We have selected the following articles published in 2016:
1) The first selected article of our group presents an ab-initio study of the adsorption of noble gases on metallic surfaces, whic represents a paradigmatic case of van-der-Waals (vdW) interaction due to the role of screening effects on the corrugation of the interaction potential [J. L. F. Da Silva et al., Phys. Rev. Lett. 90, 066104 (2003)]. The extremely small adsorption energy of He atoms on the Mg(0001) surface (below 3 meV) and the delocalized nature and mobility of the surface electrons make the He/Mg(0001) system particularly challenging, even for state-of-the-art vdW-corrected density functional-based (vdW-DFT) approaches [M. P. de Lara-Castells et al., J. Chem. Phys. 143, 194701 (2015)]. In this work, we meet this challenge by applying two different procedures.

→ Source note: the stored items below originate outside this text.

(* ===== verification/EngineInv.v ===== *)
(** * The running engine: steps and the invariant

    The engine together with the goroutines that run downloads, as a transition
    system: scheduler steps, API calls, the progress and the reservations of a
    run, the end of a run and shutdown, in any order.  The invariant says how the
    map, the queue, the active set, the stopped list, the run contexts and the
    restart flags fit together. *)
From S2P Require Import Prelude GoStrings GoURL Options Reservations Torrent Queue State Engine Progress Session.

(** ** The system *)

(** A run is a goroutine: the download it holds and its context. *)
Definition run : Type := loc * context.

Record Sys := mkSys { s_engine : Engine; s_runs : list run }.

Definition removeRun (r : run) (runs : list run) : list run := filter (fun x => x <> r) runs.

(** What a run may write to its download: everything but the identity, the
    options, the status and the fields that tie the run to the engine. *)
Definition run_progress (d d' : Download) : Prop :=
  d_kind d' = d_kind d /\ d_gid d' = d_gid d /\ d_options d' = d_options d
  /\ d_status d' = d_status d /\ d_ctx d' = d_ctx d /\ d_cancel d' = d_cancel d
  /\ d_pathResetAfterRun d' = d_pathResetAfterRun d
  /\ d_retainReservationsAfterRun d' = d_retainReservationsAfterRun d
  /\ d_reservationTransitionAfterRun d' = d_reservationTransitionAfterRun d
  /\ d_reservationPathsAfterRun d' = d_reservationPathsAfterRun d
  /\ d_createdAt d' = d_createdAt d.

(** The calls of the API that change the engine. *)
Inductive call :=
| CAddURI (uris : list string) (opts : Options) (position : option Z) (random : string) (now : Z)
| CAddTorrent (merged : Options) (source : result (string * MetaInfo * Info * string)) (uris : list string)
    (position : option Z) (random : string) (now : Z)
| CPause (gid : string)
| CRemove (gid : string) (now : Z)
| CUnpause (gid : string)
| CPauseAll
| CUnpauseAll
| CChangePosition (gid : string) (pos : Z) (how : string)
| CChangeURI (gid : string) (fileIndex : Z) (delURIs addURIs : list string) (position : option Z)
| CChangeOption (gid : string) (opts : Options)
| CChangeGlobalOption (opts : Options)
| CPurge
| CRemoveResult (gid : string)
| CRequestShutdown (force : bool)
| CClose.

Section steps.
Context {fs : FileSystem} {storage : TorrentStorage} {lib : TorrentLib}.

Definition run_call (c : call) (e : Engine) : Engine :=
  match c with
  | CAddURI uris opts position random now => (AddURI uris opts position random now e).2
  | CAddTorrent merged source uris position random now =>
      (addTorrentCommit merged source uris position random now e).2
  | CPause gid => (pause gid e).2
  | CRemove gid now => (remove gid now e).2
  | CUnpause gid => (Unpause gid e).2
  | CPauseAll => (PauseAll e).2
  | CUnpauseAll => (UnpauseAll e).2
  | CChangePosition gid pos how => (ChangePosition gid pos how e).2
  | CChangeURI gid fileIndex delURIs addURIs position => (ChangeURI gid fileIndex delURIs addURIs position e).2
  | CChangeOption gid opts => (ChangeOption gid opts e).2
  | CChangeGlobalOption opts => (ChangeGlobalOption opts e).2
  | CPurge => (PurgeDownloadResult e).2
  | CRemoveResult gid => (RemoveDownloadResult gid e).2
  | CRequestShutdown force => RequestShutdown force e
  | CClose => closeBegin e
  end.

First, the dispersion-corrected second-order Möller-Plesset perturbation theory (MP2C) approach is adopted, using bare metal clusters of increasing size. Second, the method of increments [H. Stoll, J. Chem. Phys. 97, 8449 (1992)] is applied at coupled cluster singles and doubles and perturbative triples level, using embedded cluster models of the metal surface. Both approaches provide clear evidences of the anti-corrugation of the interaction potential: the He atom prefers on-top sites, instead of the expected hollow sites. This is interpreted as a signature of the screening of the He atom by the metal for the on-top configuration. The strong screening in the metal is clearly reflected in the relative contribution of successively deeper surface layers to the main dispersion contribution. Aimed to assist future dynamical simulations, a pairwise potential model for the He/surface interaction as a sum of effective He–Mg pair potentials is also presented, as an improvement of the approximation using isolated He–Mg pairs.
This study was developed in collaboration with Elena Voloshina from the Free University in Berlin.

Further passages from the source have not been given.